The shortage comes at a time when the number of people the CDC recommends should get the vaccine has actually risen. Infants and their siblings, parents and caregivers are now also supposed to get the vaccine in addition to traditional high-risk groups. To make matters worse, the bird flu, an especially deadly strain, has recently been transmitted for the first time from person to person in Thailand. And regular flu can be bad enough. Says Cosgrove: "People forget how dangerous regular old influenza can be."

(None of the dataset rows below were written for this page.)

Lemma watching_dispatch (w : surroundings) (ev : nodemon_event) (s : proc) :
  is_watching s = true -> dispatch w ev s = on_event w ev s.
Proof.
  unfold is_watching, dispatch. intros H.
  apply andb_true_iff in H as [Hex H]. apply negb_true_iff in Hex.
  apply bool_decide_eq_true in H. rewrite H.
  destruct ev; simpl; rewrite ?Hex;
    repeat match goal with
           | |- context [if exited ?x then _ else _] =>
               destruct (exited x) eqn:?
           end; try reflexivity; simpl in *; congruence.
Qed.


Lemma sendIpcMessage_keeps (w : surroundings) (m : payload) (s : proc) :
  handlers (sendIpcMessage w m s) = handlers s
  /\ promise (sendIpcMessage w m s) = promise s
  /\ exited (sendIpcMessage w m s) = exited s.
Proof.
  pose proof (sendIpcMessage_fields w m s) as H.
  destruct (channel_for w s); [|by rewrite H].
  destruct H as (_ & _ & _ & _ & _ & _ & _ & _ & Hh & Hp & Hx). done.
Qed.

Lemma alive_inv_emit (e : effect) (s : proc) :
  alive_inv s -> alive_inv (emit e s).
Proof. by destruct s. Qed.

Lemma is_watching_send (w : surroundings) (m : payload) (s : proc) :
  is_watching (sendIpcMessage w m s) = is_watching s.
Proof.
  destruct (sendIpcMessage_keeps w m s) as (Hh & _ & Hx).
  unfold is_watching. by rewrite Hh, Hx.
Qed.

Lemma on_event_live (w : surroundings) (ev : nodemon_event) (s : proc) :
  live s -> ev <> Quit -> live (on_event w ev s).
Proof.
  intros (Ha & Hw & Hp) Hev. destruct ev; simpl; try done.
  - split; [by apply sendIpcMessage_alive, alive_inv_emit|].
    rewrite is_watching_send.
    destruct (sendIpcMessage_keeps w status_ok
                (emit (ConsoleLog "⏳  GraphQL API is restarting...") s))
      as (_ & -> & _). done.
  - split; [by apply sendIpcMessage_alive, alive_inv_emit, alive_inv_emit|].
    rewrite is_watching_send.
    destruct (sendIpcMessage_keeps w status_crashed
                (emit (ConsoleLog "   Waiting for changes...")
                   (emit (ConsoleLog "💥  GraphQL API crashed!") s)))
      as (_ & -> & _). done.
Qed.

Lemma on_event_sent (w : surroundings) (ev : nodemon_event) (s : proc) :
  IpcMessenger w = true ->
  sent (out (on_event w ev s)) = sent (out s) ++ announces ev.
Proof.
  intros Hw. destruct ev; simpl.
  - rewrite sendIpcMessage_sent by done. simpl. by rewrite sent_app, app_nil_r.
  - rewrite sendIpcMessage_sent by done. simpl.
    by rewrite !sent_app, !app_nil_r.
  - by rewrite sent_app.
  - by rewrite sent_app.
  - unfold resolve. destruct (promise s) as [[]|]; simpl; by rewrite sent_app.
Qed.

Lemma on_event_quit (w : surroundings) (s : proc) :
  promise s = Some Pending ->
  exited (on_event w Quit s) = true
  /\ promise (on_event w Quit s) = Some Fulfilled.
Proof. intros Hp. simpl. unfold resolve. by rewrite Hp. Qed.

Lemma quit_or_not (ev : nodemon_event) : ev = Quit \/ ev <> Quit.
Proof. destruct ev; (by left) || (by right). Qed.

Lemma supervise_exited (w : surroundings) (evs : list (nat * nodemon_event))
    (s : proc) :
  exited s = true -> supervise w evs s = s.
Proof.
  intros Hex. induction evs as [|[gap ev] evs IH]; [done|].
  simpl. rewrite elapse_exited by done.
  by rewrite dispatch_exited.
Qed.

Lemma supervise_cons (w : surroundings) (gap : nat) (ev : nodemon_event)
    (evs : list (nat * nodemon_event)) (s : proc) :
  supervise w ((gap, ev) :: evs) s
  = supervise w evs (dispatch w ev (elapse w gap s)).
Proof. reflexivity. Qed.

(** A run of the supervisor from a state at work: it is still at work if no
    [quit] came, and has exited with the promise fulfilled if one did. *)
Lemma supervise_live (w : surroundings) (evs : list (nat * nodemon_event))
    (s : proc) :
  live s ->
  if has_quit evs
  then exited (supervise w evs s) = true
       /\ promise (supervise w evs s) = Some Fulfilled
  else live (supervise w evs s).
Proof.
  revert s. induction evs as [|[gap ev] evs IH]; intros s Hs; [done|].
  rewrite supervise_cons.
  pose proof (elapse_live w gap s Hs) as Hs1.
  rewrite (watching_dispatch w ev) by apply Hs1.
  destruct (quit_or_not ev) as [->|Hev].
  - destruct (on_event_quit w (elapse w gap s)) as [Hx Hp]; [apply Hs1|].
    rewrite supervise_exited by done. done.
  - pose proof (on_event_live w ev _ Hs1 Hev) as Hs2.
    specialize (IH _ Hs2).
    replace (has_quit ((gap, ev) :: evs)) with (has_quit evs); [done|].
    unfold has_quit. simpl. by destruct ev.
Qed.

(** The status objects a run of the supervisor adds. *)
Lemma supervise_sent (w : surroundings) (evs : list (nat * nodemon_event))
    (s : proc) :
  IpcMessenger w = true -> live s ->
  length (filter (fun m => m = status_ok) (sent (out (supervise w evs s))))
  = length (filter (fun m => m = status_ok) (sent (out s)))
    + restarts_handled evs.
Proof.
  intros Hw. revert s.
  induction evs as [|[gap ev] evs IH]; intros s Hs; [simpl; lia|].
  rewrite supervise_cons.
  pose proof (elapse_live w gap s Hs) as Hs1.
  destruct (elapse_alive_fields w gap s (proj1 Hs)) as (_ & _ & _ & Ho).
  rewrite (watching_dispatch w ev) by apply Hs1.
  destruct (quit_or_not ev) as [->|Hev].
  - destruct (on_event_quit w (elapse w gap s)) as [Hx Hp]; [apply Hs1|].
    rewrite supervise_exited by done.
    rewrite on_event_sent by done. rewrite Ho. simpl.
    rewrite app_nil_r. lia.
  - rewrite IH by (by apply on_event_live).
    rewrite on_event_sent by done. rewrite Ho.
    rewrite filter_app, length_app.
    destruct ev; simpl; try done; rewrite ?filter_nil; simpl; lia.
Qed.

Lemma apollo_watch_live (w : surroundings) (args : gmap string jsval)
    (e : gmap string string) :
  live (apollo_watch w args (fresh_proc e)).
Proof.
  unfold apollo_watch.
  set (s := emit (NodemonStart (watch_config w args))
              (set_promise (Some Pending) (fresh_proc e))).
  assert (Hs : alive_inv s) by (split; [done|by left]).
  pose proof (sendIpcMessage_alive w status_ok s Hs) as [Hx Hinv].
  destruct (sendIpcMessage_keeps w status_ok s) as (Hh & Hp & _).
  split; [by split|]. split.
  - unfold is_watching. simpl. rewrite Hx, Hh. reflexivity.
  - simpl. by rewrite Hp.
Qed.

Porges estimates that the U.S. was going to need 90 million doses, up from 85 million in a normal year. Aventis Pasteur, a unit of the newly formed Sanofi-Aventis (nyse: SNY - news - people ), can probably provide 50 million doses. MedImmune (nasdaq: MEDI - news - people ), a biotech that sells a flu vaccine called FluMist that is given as a nose spray, can probably provide less than 2 million doses. That leaves the U.S. 38 million doses short. It takes four months to make a batch of influenza vaccine.

What happened? Most big drugmakers abandoned the flu vaccine market, which is far less profitable than that of branded drugs. Last year, Wyeth (nyse: WYE - news - people ) stopped making flu shots in favor of co-marketing FluMist. When FluMist sales failed to take off, Wyeth exited the partnership.

Flu shots are sold mainly to governments, Porges says, and that tends to keep prices low, at about $6 per dose. If flu shots cost $40 each, they might attract more big drugmakers, but insurance companies and government agencies probably couldn't afford the high cost. Instead, Porges says, the U.S. probably will wind up keeping a closer eye on vaccine makers and building a bigger stockpile of vaccine.

Another possibility: make sure more flu shots are manufactured on U.S. soil. Right now, only Sanofi-Aventis (a French company) makes its vaccine in the U.S. In the meantime, those who can't get vaccines turn to Roche's Tamiflu, an antiviral pill that can prevent infection if taken after exposure to the flu. Porges points out that Gilead (nasdaq: GILD - news - people ) gets a royalty on Tamiflu sales.

Johns Hopkins emblemizes the problems the Chiron recall creates for doctors and patients. Cosgrove says her hospital gets most of its vaccine for adults from Chiron, and had ordered 25,000 adult flu doses from the biotechnology company. They had expected to receive the first doses by Oct. 15. Now, they may not come at all, leaving doctors searching for alternatives.

"We're discussing it with the pharmacy now," says Cosgrove, "as I'm sure everyone in the country is discussing with their pharmacy, making pleas for more pediatric vaccine, more FluMist." Unfortunately, there may not be much extra vaccine to be found.